(** X20: collecting a range of pages gives what collecting its lower part
    and then its upper part gives: the same records, the same requests
    and the same state of the remote end. *)
Theorem collect_data_by_parts (endpoint : string)
    (first_page mid last_page : Z) (n n' : Net server) (data : list value) :
  (first_page <= mid + 1)%Z -> (mid <= last_page)%Z ->
  collect_data' endpoint first_page last_page n = (Ok data, n') ->
  exists data1 n1 data2 n2,
    collect_data' endpoint first_page mid n = (Ok data1, n1)
    /\ collect_data' endpoint (mid + 1) last_page n1 = (Ok data2, n2)
    /\ data = data1 ++ data2
    /\ remote n2 = remote n'
    /\ requests (fetch_log n2) = requests (fetch_log n').
Proof.
  intros H1 H2 Hrun. unfold collect_data in *.
  destruct (collect_pages' endpoint (pages first_page mid) []
              {| remote := remote n; fetch_log := [] |})
    as [r1 m1] eqn:E1.
  pose proof (collect_pages_from endpoint (pages first_page mid) []
                (note server INFO (Collecting first_page last_page) n)
                r1 m1 E1) as Fa.
  pose proof (collect_pages_from endpoint (pages first_page mid) []
                (note server INFO (Collecting first_page mid) n)
                r1 m1 E1) as Fb.
  rewrite (pages_split first_page mid last_page H1 H2), collect_pages_app,
    Fa in Hrun.
  destruct r1 as [out1 | e1]; [| discriminate].
  destruct (collect_pages' endpoint (pages (mid + 1) last_page) []
              {| remote := remote m1; fetch_log := [] |})
    as [r2 m2] eqn:E2.
  match type of Hrun with
  | collect_pages _ _ _ _ _ ?d ?N = _ =>
      rewrite (collect_pages_from endpoint (pages (mid + 1) last_page) d N
                 r2 m2 E2) in Hrun
  end.
  destruct r2 as [out2 | e2]; [| discriminate].
  injection Hrun as <- <-.
  exists out1. eexists. exists out2. eexists.
  split; [exact Fb |]. split.
  - apply (collect_pages_from endpoint (pages (mid + 1) last_page) []
             (note server INFO (Collecting (mid + 1) last_page)
                {| remote := remote m1;
                   fetch_log :=
                     fetch_log
                       (note server INFO (Collecting first_page mid) n)
                     ++ fetch_log m1 |})
             (Ok out2) m2 E2).
  - split; [reflexivity |]. split; [reflexivity |].
    unfold note. cbn [remote fetch_log].
    rewrite !requests_app. cbn [requests flat_map app].
    rewrite !app_nil_r. reflexivity.
Qed.
(** With the anchor or the marker in the text, the marker is there once
    the insertion has had its turn. *)
Lemma apply_all_marks (i : insertion A) (l : list (insertion A)) s :
  Forall (fun j => anchor j <> []) l ->
  contains (marker i) (fragment i) = true ->
  Forall (fun j => j = i \/ (keeps j (marker i) = true /\ keeps j (anchor i) = true)) l ->
  i ∈ l ->
  contains (marker i) s = true \/ contains (anchor i) s = true ->
  contains (marker i) (apply_all l s) = true.
Proof.
  intros Hne Hfrag Hl. revert s.
  induction Hl as [|j l Hj Hl IH]; intros s Hin Hs.
  { by apply elem_of_nil in Hin. }
  apply Forall_cons in Hne as [Hj0 Hne].
  change (apply_all (j :: l) s) with (apply_all l (apply_insertion j s)).
  assert (Forall (fun j => j = i \/ keeps j (marker i) = true) l) as Hl'.
  { eapply Forall_impl; [exact Hl|]. intros k [->|[Hk _]]; auto. }
  destruct Hj as [->|[Hkm Hka]].
  - apply apply_all_marker_stays; [done|done|].
    destruct (contains (marker i) s) eqn:Hm.
    + by rewrite apply_insertion_marker_present.
    + destruct Hs as [Hs|Hs]; [done|].
      eapply contains_trans; [|by apply apply_insertion_inserts].
      by apply contains_fragment_replacement.
  - destruct (contains (marker i) s) eqn:Hm.
    + assert (contains (marker i) (apply_insertion j s) = true) as Hm'
        by by apply apply_insertion_keeps.
      apply apply_all_marker_stays; done.
    + destruct Hs as [Hs|Hs]; [done|].
      apply elem_of_cons in Hin as [->|Hin].
      * apply apply_all_marker_stays; [done|done|].
        eapply contains_trans; [|by apply apply_insertion_inserts].
        by apply contains_fragment_replacement.
      * apply IH; [done|done|]. right. by apply apply_insertion_keeps.
Qed.

(** With neither the anchor nor the marker in the text, no insertion of
    the list brings the marker in. *)
Lemma apply_all_no_marker (i : insertion A) (l : list (insertion A)) s :
  Forall (fun j => anchor j <> []) l ->
  Forall (fun j => j = i \/ (cannot_create (marker i) (fragment j) = true
                             /\ cannot_create (anchor i) (fragment j) = true)) l ->
  contains (marker i) s = false -> contains (anchor i) s = false ->
  contains (marker i) (apply_all l s) = false.
Proof.
  unfold apply_all. intros Hne Hl. revert s.
  induction Hl as [|j l Hj _ IH]; intros s Hm Ha; [done|].
  apply Forall_cons in Hne as [Hj0 Hne]. cbn [foldl].
  destruct Hj as [->|[Hcm Hca]].
  - rewrite apply_insertion_anchor_absent by done. by apply IH.
  - apply IH; [done| |]; by apply apply_insertion_cannot_create.
Qed.

End InsertOnly.

(** ** Insertions of the site injector *)

Lemma apply_all_marker_iff {A} `{EqDecision A} (i : insertion A) (l : list (insertion A))
    (s : list A) :
  Forall (fun j => anchor j <> []) l ->
  contains (marker i) (fragment i) = true ->
  i ∈ l ->
  Forall (fun j => j = i \/
                   keeps j (marker i) && keeps j (anchor i)
                   && cannot_create (marker i) (fragment j)
                   && cannot_create (anchor i) (fragment j) = true) l ->
  contains (marker i) (apply_all l s) = true
  <-> contains (marker i) s = true \/ contains (anchor i) s = true.
Proof.
  intros Hne Hfrag Hin Hl. split.
  - intros Hout.
    destruct (contains (marker i) s) eqn:Hm; [by left|].
    destruct (contains (anchor i) s) eqn:Ha; [by right|].
    rewrite apply_all_no_marker in Hout; [done|done| |done|done].
    eapply Forall_impl; [exact Hl|]. intros j [->|Hj]; [by left|right].
    apply andb_true_iff in Hj as [[_ ?]%andb_true_iff ?]. done.
  - apply apply_all_marks; [done|done| |done].
    eapply Forall_impl; [exact Hl|]. intros j [->|Hj]; [by left|right].
    apply andb_true_iff in Hj as [[[? ?]%andb_true_iff _]%andb_true_iff _]. done.
Qed.

Ltac check_each :=
  repeat first
    [ apply Forall_nil_2
    | apply Forall_cons_2; [first [left; reflexivity | right; vm_compute; reflexivity]|] ].

Lemma site_anchors_nonempty :
  Forall (fun j : insertion byte => anchor j <> []) UpdateWebsiteVr.insertions.
Proof. apply compatible_anchors. vm_compute. reflexivity. Qed.

(** ** More on the codecs *)

Lemma byte_of_N_to_N b : byte_of_N (Byte.to_N b) = b.
Proof. unfold byte_of_N. by rewrite Byte.of_to_N. Qed.

Lemma byte_of_N_inj x c : (x < 256)%N -> (c < 256)%N -> byte_of_N x = byte_of_N c -> x = c.
Proof.
  intros Hx Hc Heq. apply (f_equal Byte.to_N) in Heq.
  by rewrite !to_N_byte_of_N in Heq.
Qed.

(** The UTF-8 form of a code point: one byte below 0x80 that is the code
    point, or bytes that are all 0x80 or above. *)
Lemma utf8_encode_char_bytes c e :
  utf8_encode_char c = Some e ->
  ((c < 0x80)%N /\ e = [byte_of_N c])
  \/ ((0x80 <= c)%N /\ e <> [] /\ Forall (fun b => (0x80 <= Byte.to_N b)%N) e).
Proof.
  unfold utf8_encode_char.
  destruct (N.ltb_spec c 0x80); [intros [= <-]; by left|].
  right. split; [done|]. revert H0.
  destruct (N.ltb_spec c 0x800).
  { intros [= <-]. split; [done|]. repeat constructor; rewrite to_N_byte_of_N; lia. }
  destruct (N.ltb_spec c 0x10000).
  { destruct (is_surrogate c); [done|]. intros [= <-]. split; [done|].
    repeat constructor; rewrite to_N_byte_of_N; lia. }
  destruct (N.ltb_spec c 0x110000); [|done].
  intros [= <-]. split; [done|]. repeat constructor; rewrite to_N_byte_of_N; lia.
Qed.

Lemma utf8_encode_bmp s out :
  utf8_encode s = Some out -> Forall (fun c => (c < 0x10000)%N) s ->
  Forall (fun b => (Byte.to_N b < 0xF0)%N) out.
Proof.
  intros He Hs. revert out He. induction Hs as [|c s Hc _ IH]; intros out.
  { by intros [= <-]. }
  cbn [utf8_encode].
  destruct (utf8_encode_char c) as [e|] eqn:Hch; [|done].
  destruct (utf8_encode s) as [es|]; [|done]. intros [= <-].
  apply Forall_app. split; [|by apply IH].
  revert Hch. unfold utf8_encode_char.
  destruct (N.ltb_spec c 0x80).
  { intros [= <-]. repeat constructor; rewrite to_N_byte_of_N; lia. }
  destruct (N.ltb_spec c 0x800).
  { intros [= <-]. repeat constructor; rewrite to_N_byte_of_N; lia. }
  destruct (N.ltb_spec c 0x10000); [|lia].
  destruct (is_surrogate c); [done|]. intros [= <-].
  repeat constructor; rewrite to_N_byte_of_N; lia.
Qed.
(** X7. An author field without a comma that is not the placeholder has
    one token only, which the loop of [scopus_author_canonicalize] does
    not reach: the result is the empty string, and the name is lost. *)
Theorem scopus_author_without_comma (authors : string) :
  Str.contains "," authors = false →
  authors ≠ "[No author name available]" →
  scopus_author_canonicalize authors = Some "" ∧
  ∀ entry : gmap string string,
    entry !! "author" = Some authors →
    scopus_clean_entry entry !! "author" = Some "".
Proof.
  intros Hcomma Hplace.
  assert (scopus_author_canonicalize authors = Some "") as Hcanon.
  { unfold scopus_author_canonicalize. rewrite decide_False by done.
    by rewrite split_none. }
  split; [done|]. intros entry Hentry.
  unfold scopus_clean_entry. by rewrite Hentry, Hcanon, lookup_insert_eq.
Qed.

Lemma scopus_names_complete authors :
  Forall (λ author : string * string, Str.contains "." author.2 = true) authors →
  scopus_names (scopus_tokens authors) = scopus_author <$> authors.
Proof.
  induction 1 as [|[last_name first_name] authors Hfirst _ IH]; [done|].
  simpl in Hfirst.
  change (scopus_tokens ((last_name, first_name) :: authors))
    with (last_name :: first_name :: scopus_tokens authors).
  cbn [scopus_names]. rewrite Hfirst. simpl. by rewrite IH.
Qed.

Lemma scopus_tokens_commas authors :
  Forall (λ author : string * string,
            Str.contains "," author.1 = false ∧ Str.contains "," author.2 = false)
    authors →
  Forall (λ token, Str.contains "," token = false) (scopus_tokens authors).
Proof.
  induction 1 as [|[last_name first_name] authors [? ?] _ IH]; [constructor|].
  by repeat constructor.
Qed.

(** X8. When every author of a Scopus export has a last name and a first
    name without a comma, and the first name has a period, the author
    string [last, first, last, first, ...] becomes the list of the
    [last, first] pairs joined with [" and "]: no author is lost. *)
Theorem scopus_author_complete (authors : list (string * string)) :
  authors ≠ [] →
  Forall (λ author : string * string,
            Str.contains "," author.1 = false ∧
            Str.contains "," author.2 = false ∧
            Str.contains "." author.2 = true) authors →
  scopus_author_canonicalize (Str.join "," (scopus_tokens authors))
  = Some (Str.join " and " (scopus_author <$> authors)).
Proof.
  intros Hne Hauthors. unfold scopus_author_canonicalize.
  rewrite decide_False.
  - rewrite split_join_comma.
    + rewrite scopus_names_complete; [done|].
      eapply Forall_impl; [done|]. by intros ? (_ & _ & ?).
    + by destruct authors as [|[? ?] ?].
    + apply scopus_tokens_commas.
      eapply Forall_impl; [done|]. by intros ? (? & ? & _).
  - destruct authors as [|[last_name first_name] authors]; [done|].
    change (scopus_tokens ((last_name, first_name) :: authors))
      with (last_name :: first_name :: scopus_tokens authors).
    rewrite join_cons by done. intros Hplace.
    assert (Str.contains "," (last_name +:+ "," +:+
              Str.join "," (first_name :: scopus_tokens authors)) = true) as Hcomma.
    { apply contains_append. rewrite append_cons.
      cbn [Str.contains]. by rewrite prefix_comma. }
    rewrite Hplace in Hcomma. by vm_compute in Hcomma.
Qed.

(** X9. [pubmed_clean_entry] cuts the year to its first four characters:
    the new value starts the old one and is four characters long, or the
    whole of it when the old value is shorter. *)
Theorem pubmed_clean_entry_year (entry : gmap string string) (year : string) :
  entry !! "year" = Some year →
  ∃ cut, pubmed_clean_entry entry !! "year" = Some cut ∧
    String.prefix cut year = true ∧
    String.length cut = 4 `min` String.length year ∧
    (String.length year ≤ 4 → cut = year).
Proof.
  intros Hyear. exists (Str.take 4 year).
  split; [|split; [apply take_prefix | split; [apply take_length | apply take_all]]].
  unfold pubmed_clean_entry.
  set (e1 := match entry !! "author" with Some _ => _ | None => _ end).
  set (e2 := match e1 !! "doi" with Some _ => _ | None => _ end).
  assert (e1 !! "year" = Some year) as H1.
  { unfold e1. destruct (entry !! "author"); [|done]. by rewrite lookup_insert_ne. }
  assert (e2 !! "year" = Some year) as ->.
  { unfold e2. destruct (e1 !! "doi"); [|done].
    destruct (truthy _); [by rewrite lookup_insert_ne | by rewrite lookup_delete_ne]. }
  by rewrite lookup_insert_eq.
Qed.

(** X10. [clean_entry] adds no field, and it leaves every field as it was
    but the two venue fields and the author, the DOI and the year. *)
Theorem clean_entry_fields (entry cleaned : gmap string string) (dialect : string) :
  clean_entry entry dialect = OK cleaned →
  dom cleaned ⊆ dom entry ∧
  ∀ k, k ∉ ["booktitle"; "journal"; "author"; "doi"; "year"] →
       cleaned !! k = entry !! k.
Proof.
  intros Hclean. split; [|intros k; by apply (clean_entry_other _ dialect)].
  intros k. rewrite !elem_of_dom. revert Hclean. unfold clean_entry.
  destruct (entry !! "ENTRYTYPE") as [entrytype|]; [|done].
  set (venue := if decide (entrytype = "article") then _ else _).
  assert (is_Some (venue !! k) → is_Some (entry !! k)) as Hvenue.
  { unfold venue. case_decide; rewrite lookup_delete; by case_decide; [intros []|]. }
  clearbody venue.
  repeat case_decide; intros [= <-]; intros Hk; apply Hvenue;
    eauto using ieee_clean_entry_sub, scopus_clean_entry_sub, pubmed_clean_entry_sub.
Qed.

(** ** [batched] *)

Lemma batched_loop_nil {A} fuel n : batched_loop (A := A) fuel n [] = [].
Proof. destruct fuel; [done|]. simpl. by rewrite take_nil. Qed.

Lemma batched_loop_partition {A} fuel : ∀ n (it : list A),
  1 ≤ n → length it < fuel →
  concat (batched_loop fuel n it) = it ∧
  Forall (λ batch, 1 ≤ length batch ≤ n) (batched_loop fuel n it) ∧
  (∀ i batch, batched_loop fuel n it !! i = Some batch →
     S i < length (batched_loop fuel n it) → length batch = n) ∧
  (batched_loop fuel n it = [] → it = []).
Proof.
  induction fuel as [|fuel IH]; intros n it Hn Hfuel; [lia|].
  destruct it as [|x it]; [by rewrite batched_loop_nil|].
  destruct n as [|n]; [lia|].
  cbn [batched_loop]. rewrite firstn_cons.
  destruct (IH (S n) (drop (S n) (x :: it)) Hn) as (Hconcat & Hlen & Hfull & Hnil).
  { rewrite length_drop. simpl in *. lia. }
  split; [|split; [|split; [|done]]].
  - cbn [concat]. rewrite Hconcat, <- firstn_cons. apply take_drop.
  - constructor; [|done]. rewrite <- firstn_cons, length_take. simpl. lia.
  - intros [|i] batch Hbatch Hmore.
    + injection Hbatch as <-. rewrite <- firstn_cons, length_take.
      destruct (batched_loop fuel (S n) (drop (S n) (x :: it))) eqn:Hrest;
        [cbn [length] in Hmore; lia|].
      assert (drop (S n) (x :: it) ≠ []) as Hdrop.
      { intros Heq. by rewrite Heq, batched_loop_nil in Hrest. }
      assert (length (drop (S n) (x :: it)) ≠ 0) as Hpos by by destruct (drop _ _).
      rewrite length_drop in Hpos. lia.
    + apply (Hfull i batch Hbatch). cbn [length] in Hmore. lia.
Qed.

(** X11. [batched] raises a value error for a batch size below one.
    Otherwise its batches, put together, are the items of the iterable in
    their order; no batch is empty or longer than [n], and every batch
    but the last has [n] items. *)
Theorem batched_partition {A} (iterable : list A) (n : nat) :
  (n < 1 → batched iterable n = Raise ValueError) ∧
  (1 ≤ n → ∃ batches,
     batched iterable n = OK batches ∧
     concat batches = iterable ∧
     Forall (λ batch, 1 ≤ length batch ≤ n) batches ∧
     ∀ i batch, batches !! i = Some batch → S i < length batches →
                length batch = n).
Proof.
  unfold batched. split; intros Hn.
  - by rewrite decide_True.
  - rewrite decide_False by lia. eexists. split; [done|].
    destruct (batched_loop_partition (S (length iterable)) n iterable)
      as (? & ? & ? & _); auto.
Qed.
(** ** The properties at work on concrete inputs

    Each property that has a premise is applied to an input that meets
    it; each property of the design document that the program does not
    have is shown to fail on an input. *)

Lemma sample_leaves_id :
  leaves_id sample_syntax_mapping sample_semantic_mapping "pubmed".
Proof.
  split.
  - intros syntax_map Hmap. unfold sample_syntax_mapping in Hmap.
    rewrite lookup_insert_eq in Hmap. injection Hmap as <-.
    intros synmap key bib_key Hsynmap Hitem. unfold pubmed_rules in Hsynmap.
    rewrite !elem_of_cons, elem_of_nil in Hsynmap.
    destruct Hsynmap as [->|[->|[->|[->|[->|[->|[]]]]]]];
      apply list_elem_of_singleton in Hitem; by simplify_eq.
  - intros sm Hmap. unfold sample_semantic_mapping in Hmap.
    rewrite lookup_insert_eq in Hmap. injection Hmap as <-.
    by apply lookup_singleton_ne.
Qed.

(** Two PubMed records through the whole pipeline. *)
Lemma transform_identifiers_witness :
  transform sample_syntax_mapping sample_semantic_mapping sample_first_of
    "pubmed" sample_rows = OK sample_database ∧
  length sample_database = length sample_rows ∧
  (∀ i entry, sample_database !! i = Some entry →
     entry !! "ID" = Some ("pubmed" +:+ "_" +:+ Str.of_nat i)).
Proof.
  assert (transform sample_syntax_mapping sample_semantic_mapping sample_first_of
            "pubmed" sample_rows = OK sample_database) as Hrun by run.
  destruct (transform_identifiers _ _ _ _ _ _ Hrun) as (Hlen & _ & Hids).
  split; [exact Hrun|]. split; [exact Hlen|].
  exact (proj1 (Hids sample_leaves_id)).
Defined.

(** C1, as stated, fails: a rule of the syntax map with target ["ID"]
    replaces the identifier of the entry. *)
Lemma transform_identifier_overwritten :
  ∃ entry,
    transform keyed_syntax_mapping sample_semantic_mapping sample_first_of
      "ieee" [keyed_row] = OK [entry] ∧
    entry !! "ID" = Some "smith2020" ∧
    entry !! "ID" ≠ Some ("ieee" +:+ "_" +:+ Str.of_nat 0).
Proof.
  exists {[ "ID" := "smith2020"; "title" := "Title A"; "ENTRYTYPE" := "article" ]}.
  split; [run|]. split; [run|].
  vm_compute. discriminate.
Qed.

(** C2. The reader does not do what the claim says.  At the end of the
    input with no line accumulated [__next__] signals the end of the
    sequence, but at a blank line it returns the record of the lines
    accumulated without looking at their number: on a blank line that
    follows a blank line it returns a record without fields. *)
Lemma next_yields_empty_record :
  RISFileReader.__next__ ["TI  - Title A" +:+ LF; LF; LF; "TI  - Title B" +:+ LF]
  = (RISFileReader.Yield {[ "TI" := "Title A" ]}, [LF; "TI  - Title B" +:+ LF]) ∧
  RISFileReader.__next__ [LF; "TI  - Title B" +:+ LF]
  = (RISFileReader.Yield ∅, ["TI  - Title B" +:+ LF]) ∧
  RISFileReader.__next__ [] = (RISFileReader.StopIteration, []).
Proof. by vm_compute. Qed.

(** An entry type outside the vocabulary, and one inside it. *)
Lemma semantic_map_strict_witness :
  semantic_map sample_semantic_mapping
    {[ "ID" := "ieee_0"; "ENTRYTYPE" := "IEEE Standards" ]} "ieee" = Raise KeyError ∧
  ∃ mapped,
    semantic_map sample_semantic_mapping
      {[ "ID" := "ieee_0"; "ENTRYTYPE" := "IEEE Journals" ]} "ieee" = OK mapped ∧
    mapped !! "ENTRYTYPE" = Some "article" ∧ mapped !! "ID" = Some "ieee_0".
Proof.
  assert (get_semantic_map sample_semantic_mapping "ieee"
          = OK {[ "ENTRYTYPE" := ieee_types ]}) as Hmap by run.
  split.
  - apply (proj1 (semantic_map_strict sample_semantic_mapping _ _ _ Hmap)).
    exists "ENTRYTYPE", "IEEE Standards", ieee_types.
    repeat split; run.
  - destruct (proj2 (semantic_map_strict sample_semantic_mapping
        {[ "ID" := "ieee_0"; "ENTRYTYPE" := "IEEE Journals" ]} _ _ Hmap))
      as (mapped & Hrun & Hlook).
    + intros key value values Hentry [<- <-]%lookup_singleton_Some.
      vm_compute in Hentry. injection Hentry as <-. exists "article". run.
    + exists mapped. split; [exact Hrun|].
      rewrite (Hlook "ENTRYTYPE"), (Hlook "ID"). split; run.
Defined.

(** A continuation line after an author line. *)
Lemma ris_to_dict_line_rule_witness :
  ∃ old, ({[ "AU" := "Smith, J." ]} : gmap string string) !! "AU" = Some old ∧
    RISFileReader.ris_to_dict (["AU  - Smith, J."] ++ ["      continued"])
    = OK (<["AU" := old +:+ " " +:+ "continued"]> {[ "AU" := "Smith, J." ]}).
Proof.
  apply (proj1 ris_to_dict_line_rule ["AU  - Smith, J."] "      continued"
           {[ "AU" := "Smith, J." ]}).
  - repeat constructor; simpl; lia.
  - run.
  - run.
  - run.
Defined.

(** An article that came with both venue fields. *)
Lemma clean_entry_venue_witness :
  ∃ cleaned,
    clean_entry {[ "ENTRYTYPE" := "article"; "journal" := "Journal X";
                   "booktitle" := "Proceedings Y" ]} "scopus" = OK cleaned ∧
    cleaned !! "ENTRYTYPE" = Some "article" ∧
    ("article" = "article" → cleaned !! "booktitle" = None) ∧
    ("article" ≠ "article" → cleaned !! "journal" = None).
Proof.
  apply clean_entry_venue.
  - run.
  - rewrite !elem_of_cons. auto.
Defined.

(** Two tokens end in ["[doi]"]: the last one is taken. *)
Lemma pubmed_clean_entry_doi_witness :
  pubmed_clean_entry {[ "doi" := "999 [pii]; 10.1000/abc [doi]; 10.1000/xyz [doi] " ]}
    !! "doi" = Some "10.1000/xyz".
Proof.
  rewrite (proj1 pubmed_clean_entry_doi _
             "999 [pii]; 10.1000/abc [doi]; 10.1000/xyz [doi] ").
  - run.
  - run.
Defined.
□ □ □ □ □ □ □
→ **Assignment**:
Which of the lines above mention the word "below"? Pull those lines out.

→ **Expected answer**:
(** The UTF-8 form of a code point: one byte below 0x80 that is the code
(** X11. [batched] raises a value error for a batch size below one.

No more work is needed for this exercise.